» **ACTION ITEM**
Go line by line through the data below, counting each one that has "match", and give the final count only.

» **TASK INPUT**
(** One round of the loop over the months. *)
Lemma try_months_cases (o : GeoOptions) (web : string -> Download) (record : Recording)
    (have : option string) (months : list Month) (g0 : GeoFiles) (w w' : GeoWorld)
    (r : result FetchError GeoOutcome) :
  0 <= o_max_unpacked o -> unchanged g0 (gw_files w) -> Forall (unchanged g0) (gw_hist w) ->
  try_months gunzip reader_of o web record have months w = (r, w') ->
  Forall (db_ok o web g0) (gw_hist w') /\
  match r with
  | Ok (UpToDate h) => have = Some h /\ unchanged g0 (gw_files w')
  | Ok (Updated m) => m ∈ label <$> months /\
      (o_force o = true \/ forall h, have = Some h -> String.leb m h = false) /\
      g_version (gw_files w') = Some (m +:+ String LF "") /\
      exists s, g_db (gw_files w') = Some s /\ acceptable o web s
  | Err (CannotRecord _) =>
      ((forall n, record <> RecordCut n) -> g_version (gw_files w') = g_version g0) /\
      exists s, g_db (gw_files w') = Some s /\ acceptable o web s
  | Err _ => unchanged g0 (gw_files w')
  end.
Proof.
  intros Hmax. revert w. induction months as [|m rest IH]; intros w Hu Hh; simpl.
  all: assert (Hsame : Forall (db_ok o web g0) (gw_hist w))
    by (eapply Forall_impl; [exact Hh|]; intros g [Hg _]; by left).
  { destruct have; intros [= <- <-]; auto. }
  set (download := match fetch_month _ _ _ _ _ with (Err e, w) => _ | _ => _ end).
  assert (Hdown : (o_force o = true \/ forall h, have = Some h -> String.leb (label m) h = false) ->
    download = (r, w') -> Forall (db_ok o web g0) (gw_hist w') /\
    match r with
    | Ok (UpToDate h) => have = Some h /\ unchanged g0 (gw_files w')
    | Ok (Updated m') => m' ∈ label <$> m :: rest /\
        (o_force o = true \/ forall h, have = Some h -> String.leb m' h = false) /\
        g_version (gw_files w') = Some (m' +:+ String LF "") /\
        exists s, g_db (gw_files w') = Some s /\ acceptable o web s
    | Err (CannotRecord _) =>
        ((forall n, record <> RecordCut n) -> g_version (gw_files w') = g_version g0) /\
        exists s, g_db (gw_files w') = Some s /\ acceptable o web s
    | Err _ => unchanged g0 (gw_files w')
    end).
  { intros Hnew. subst download.
    destruct (fetch_month gunzip reader_of o (web (fetch_url o (label m))) w) as [r1 w1] eqn:Hf.
    pose proof (fetch_month_cases o web (label m) g0 w w1 r1 Hmax Hu Hh Hf) as Hc.
    destruct r1 as [[]|e].
    - destruct Hc as (s & h & Hs & Hdb & Hver & Hhist & Hold).
      assert (Hall : Forall (db_ok o web g0) (gw_hist w1)).
      { rewrite Hhist. constructor; [by right; exists s|].
        eapply Forall_impl; [exact Hold|]. intros g [Hg _]. by left. }
      destruct record as [| |n]; intros [= <- <-]; simpl.
      + split; [constructor; [by right; exists s|done]|]. split; [left|]. eauto 10.
      + eauto 10.
      + split; [constructor; [by right; exists s|done]|]. split; [intros Hn; by destruct (Hn n)|]. eauto 10.
    - destruct Hc as [Hu1 Hh1]. intros E. destruct (IH w1 Hu1 Hh1 E) as [H1 H2].
      split; [done|]. destruct r as [[m'|h]|e]; try done.
      destruct H2 as (Hin & H2). split; [by right|done].
    - destruct Hc as (Hu1 & Hh1 & He). intros [= <- <-].
      split; [eapply Forall_impl; [exact Hh1|]; intros g [Hg _]; by left|].
      destruct e; try done. by destruct (He month0). }
  destruct have as [h|]; [|by apply Hdown; right].
  destruct (negb (o_force o) && String.leb (label m) h) eqn:Hcmp.
  { intros [= <- <-]. auto. }
  apply Hdown. destruct (o_force o); [by left|right]. by intros ? [= <-].
Qed.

» **OUTPUT FOR THIS EXERCISE**
3